* INFORMATION *

(** * go-ircevo: the session engine, embedded and verified

    A shallow embedding of the wire parser (irc.go), the callback layer
    (irc_callback.go), the reconnection loop, the capability handshake's
    registration triggers and the DCC chat registry (irc_dcc.go), with the
    properties of the specification stated and settled over it.

    Go strings are byte strings: they are modelled by [string], whose
    characters are the 256 values of [ascii].  Go [int] indices are [Z]. *)

From Stdlib Require Import String Ascii List ZArith Lia Bool.
From stdpp Require Import gmap strings.
Import ListNotations.

Local Open Scope Z_scope.

(** ** Results of fallible Go code *)

(** A Go function returning [(T, error)] either returns a value, returns an
    error, or stops with a run-time panic (an index out of range). *)
Inductive go_result (A : Type) : Type :=
| Ok (a : A)
| Err (e : string)
| Panic (e : string).
Arguments Ok {A} a.
Arguments Err {A} e.
Arguments Panic {A} e.

Definition bind {A B : Type} (m : go_result A) (k : A -> go_result B) : go_result B :=
  match m with
  | Ok a => k a
  | Err e => Err e
  | Panic e => Panic e
  end.

Notation "'let*' x ':=' m 'in' k" := (bind m (fun x => k))
  (at level 10, x pattern, m at level 100, k at level 200).

Definition is_Ok {A : Type} (r : go_result A) : bool :=
  match r with Ok _ => true | _ => false end.

Definition is_Err {A : Type} (r : go_result A) : bool :=
  match r with Err _ => true | _ => false end.

(** ** The part of Go's [strings] package the client uses *)

Module gostrings.

Definition len (s : string) : Z := Z.of_nat (String.length s).

(** [s[lo:]] and [s[:hi]] and [s[lo:hi]], for indices within bounds. *)
Fixpoint drop (n : nat) (s : string) : string :=
  match n, s with
  | O, _ => s
  | S n', String _ s' => drop n' s'
  | S _, EmptyString => EmptyString
  end.

Fixpoint take (n : nat) (s : string) : string :=
  match n, s with
  | O, _ => EmptyString
  | S n', String c s' => String c (take n' s')
  | S _, EmptyString => EmptyString
  end.

Definition slice_from (s : string) (lo : Z) : string := drop (Z.to_nat lo) s.
Definition slice_to (s : string) (hi : Z) : string := take (Z.to_nat hi) s.
Definition slice (s : string) (lo hi : Z) : string :=
  take (Z.to_nat hi - Z.to_nat lo) (drop (Z.to_nat lo) s).

(** [s[i]] as an optional byte: [None] is the out-of-range panic. *)
Definition byte_at (s : string) (i : nat) : option ascii := String.get i s.

Fixpoint HasPrefix (s prefix : string) {struct prefix} : bool :=
  match prefix, s with
  | EmptyString, _ => true
  | String p prefix', String c s' => Ascii.eqb c p && HasPrefix s' prefix'
  | String _ _, EmptyString => false
  end.

(** [strings.Index]: the index of the first instance of [sep], or -1. *)
Fixpoint Index (s sep : string) : Z :=
  if HasPrefix s sep then 0
  else match s with
       | EmptyString => -1
       | String _ s' => let r := Index s' sep in if r <? 0 then -1 else r + 1
       end.

(** [strings.LastIndex]: the index of the last instance of [sep], or -1. *)
Fixpoint LastIndex (s sep : string) : Z :=
  match s with
  | EmptyString => if HasPrefix s sep then 0 else -1
  | String _ s' =>
      let r := LastIndex s' sep in
      if 0 <=? r then r + 1 else if HasPrefix s sep then 0 else -1
  end.

(** [strings.Contains] is [Index(s, substr) >= 0]. *)
Definition Contains (s substr : string) : bool := 0 <=? Index s substr.

Definition HasSuffix (s suffix : string) : bool :=
  (String.length suffix <=? String.length s)%nat
  && String.eqb (drop (String.length s - String.length suffix) s) suffix.

Definition TrimSuffix (s suffix : string) : string :=
  if HasSuffix s suffix then take (String.length s - String.length suffix) s else s.

(** [strings.SplitN(s, sep, n)] for [n > 0] and a non-empty [sep]: at most
    [n] pieces, the last one being the unsplit remainder. *)
Fixpoint SplitN (s sep : string) (n : nat) : list string :=
  match n with
  | O => []
  | S O => [s]
  | S n' =>
      let i := Index s sep in
      if i <? 0 then [s]
      else slice_to s i :: SplitN (slice_from s (i + len sep)) sep n'
  end.

(** [strings.Split(s, sep)] for a non-empty [sep]: all the pieces.  A string
    of length [k] has at most [k] separators, hence at most [k + 1] pieces. *)
Definition Split (s sep : string) : list string :=
  SplitN s sep (S (String.length s)).

(** [strings.Replace(s, old, new, -1)] for a non-empty [old]: every
    non-overlapping instance of [old], scanning from the left, is replaced.
    [skip] counts the bytes of a matched instance still to be passed over. *)
Fixpoint Replace_from (skip : nat) (s old new : string) : string :=
  match s with
  | EmptyString => EmptyString
  | String c s' =>
      match skip with
      | S k => Replace_from k s' old new
      | O =>
          if HasPrefix s old
          then String.append new (Replace_from (String.length old - 1) s' old new)
          else String c (Replace_from O s' old new)
      end
  end.

Definition Replace (s old new : string) : string := Replace_from O s old new.

(** The byte-wise case mappings [strings.ToUpper] and [strings.ToLower]
    apply to a string of ASCII bytes. *)
Definition upper_byte (c : ascii) : ascii :=
  let n := nat_of_ascii c in
  if ((97 <=? n) && (n <=? 122))%nat then ascii_of_nat (n - 32) else c.

Definition lower_byte (c : ascii) : ascii :=
  let n := nat_of_ascii c in
  if ((65 <=? n) && (n <=? 90))%nat then ascii_of_nat (n + 32) else c.

Fixpoint map_bytes (f : ascii -> ascii) (s : string) : string :=
  match s with
  | EmptyString => EmptyString
  | String c s' => String (f c) (map_bytes f s')
  end.

Definition ToUpperASCII : string -> string := map_bytes upper_byte.
Definition ToLowerASCII : string -> string := map_bytes lower_byte.

End gostrings.

(** Control bytes that cannot be written inside a literal. *)
Definition LF : string := String "010"%char EmptyString.
Definition CR : string := String "013"%char EmptyString.
Definition SOH : string := String "001"%char EmptyString.

(** ** Events (irc_struct.go) *)

Record Event : Type := mkEvent {
  Code : string;
  Raw : string;
  Nick : string;       (* <nick> *)
  Host : string;       (* <nick>!<usr>@<host> *)
  Source : string;     (* <host> *)
  User : string;       (* <usr> *)
  Arguments : list string;
  Tags : gmap string string   (* the nil map is the empty map *)
}.

(** [Message] is the last argument, or the empty string if there is none. *)
Definition Message (e : Event) : string := List.last (Arguments e) "".

(** ** The wire parser (irc.go) *)

(** Unescape tag values as defined in the IRCv3.2 message tags spec: five
    successive [strings.Replace] passes over the whole value. *)
Definition unescapeTagValue (value : string) : string :=
  let value := gostrings.Replace value "\:" ";" in
  let value := gostrings.Replace value "\s" " " in
  let value := gostrings.Replace value "\\" "\" in
  let value := gostrings.Replace value "\r" CR in
  let value := gostrings.Replace value "\n" LF in
  value.

(** The loop over the [;]-separated tags: [key] alone maps to the empty
    string, [key=value] to the unescaped value; a later tag overwrites an
    earlier one with the same key. *)
Definition parseTags (segment : string) : gmap string string :=
  fold_left
    (fun (tags : gmap string string) (data : string) =>
       match gostrings.SplitN data "=" 2 with
       | [key] => <[key := ""]> tags
       | key :: value :: _ => <[key := unescapeTagValue value]> tags
       | [] => tags
       end)
    (gostrings.Split segment ";") ∅.

Definition malformed : string := "malformed msg from server".
Definition index_out_of_range : string := "runtime error: index out of range".

(** [msg[0]], which panics on the empty string. *)
Definition first_byte (msg : string) : go_result ascii :=
  match gostrings.byte_at msg 0 with
  | Some c => Ok c
  | None => Panic index_out_of_range
  end.

(** The line with its trailing LF, then its trailing CR, removed. *)
Definition trimLine (msg : string) : string :=
  gostrings.TrimSuffix (gostrings.TrimSuffix msg LF) CR.

Section Parser.

(** [strings.ToUpper], of which nothing is assumed. *)
Variable ToUpper : string -> string.

(** The IRCv3 tag segment: [@tags ] is split off the front of the line. *)
Definition parseTagSegment (msg : string) : go_result (gmap string string * string) :=
  let* c := first_byte msg in
  if Ascii.eqb c "@"%char then
    let i := gostrings.Index msg " " in
    if -1 <? i then
      Ok (parseTags (gostrings.slice msg 1 i), gostrings.slice_from msg (i + 1))
    else Err malformed
  else Ok (∅, msg).

(** The source segment: [:source ] is split off, and decomposed into
    nick, user and host when it has a [!] before an [@]. *)
Definition parseSource (msg : string)
  : go_result (string * (string * string * string) * string) :=
  let* c := first_byte msg in
  if Ascii.eqb c ":"%char then
    let i := gostrings.Index msg " " in
    if -1 <? i then
      let source := gostrings.slice msg 1 i in
      let msg := gostrings.slice_from msg (i + 1) in
      let i := gostrings.Index source "!" in
      let j := gostrings.Index source "@" in
      if (-1 <? i) && (-1 <? j) && (i <? j) then
        Ok (source,
            (gostrings.slice source 0 i,
             gostrings.slice source (i + 1) j,
             gostrings.slice_from source (j + 1)),
            msg)
      else Ok (source, ("", "", ""), msg)
    else Err malformed
  else Ok ("", ("", "", ""), msg).

Definition parseToEvent (msg : string) : go_result Event :=
  let msg := gostrings.TrimSuffix msg LF in
  let msg := gostrings.TrimSuffix msg CR in
  let raw := msg in
  if gostrings.len msg <? 1 then Err malformed
  else
    let* (tags, msg) := parseTagSegment msg in
    let* (source, (nick, user, host), msg) := parseSource msg in
    let split := gostrings.SplitN msg " :" 2 in
    let args := gostrings.Split (List.hd "" split) " " in
    let arguments := List.tl args in
    let arguments :=
      match split with
      | _ :: trailing :: _ => arguments ++ [trailing]
      | _ => arguments
      end in
    Ok {| Code := ToUpper (List.hd "" args); Raw := raw;
          Nick := nick; Host := host; Source := source; User := user;
          Arguments := arguments; Tags := tags |}.

End Parser.

(** *** Which lines the parser rejects *)

Definition starts_with (c : ascii) (s : string) : bool :=
  match s with
  | String c' _ => Ascii.eqb c' c
  | EmptyString => false
  end.

(** What is left of a trimmed line once its tag segment is removed. *)
Definition afterTags (t : string) : string :=
  if starts_with "@" t && (-1 <? gostrings.Index t " ")
  then gostrings.slice_from t (gostrings.Index t " " + 1)
  else t.

(** The three guarded rejections: the empty line, a tag segment that no space
    ends, and a source that no space ends. *)
Definition rejected (t : string) : bool :=
  String.eqb t ""
  || (starts_with "@" t && negb (-1 <? gostrings.Index t " "))
  || (starts_with ":" (afterTags t) && negb (-1 <? gostrings.Index (afterTags t) " ")).

(** A tag segment with nothing behind it: the source test reads [msg[0]] of
    the empty remainder. *)
Definition tagsOnly (t : string) : bool :=
  starts_with "@" t && (-1 <? gostrings.Index t " ") && String.eqb (afterTags t) "".


(** ** The connection (irc_struct.go) *)

(** A [time.Time] in nanoseconds; [0] is the zero time.  The calls to
    [time.Now()] made by one handler are taken at one instant [now]. *)
Definition Time : Type := Z.
Definition Second : Z := 1000000000.

(** Go's [int] is 64 bits wide: [x++] wraps around. *)
Definition wrap_int (x : Z) : Z := (x + 2 ^ 63) mod 2 ^ 64 - 2 ^ 63.
Definition incr (x : Z) : Z := wrap_int (x + 1).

* WHAT TO DO *
Go through the listing above and find each line that contains "indices", then copy it.

* TASK SOLUTION *
    characters are the 256 values of [ascii].  Go [int] indices are [Z]. *)
(** [s[lo:]] and [s[:hi]] and [s[lo:hi]], for indices within bounds. *)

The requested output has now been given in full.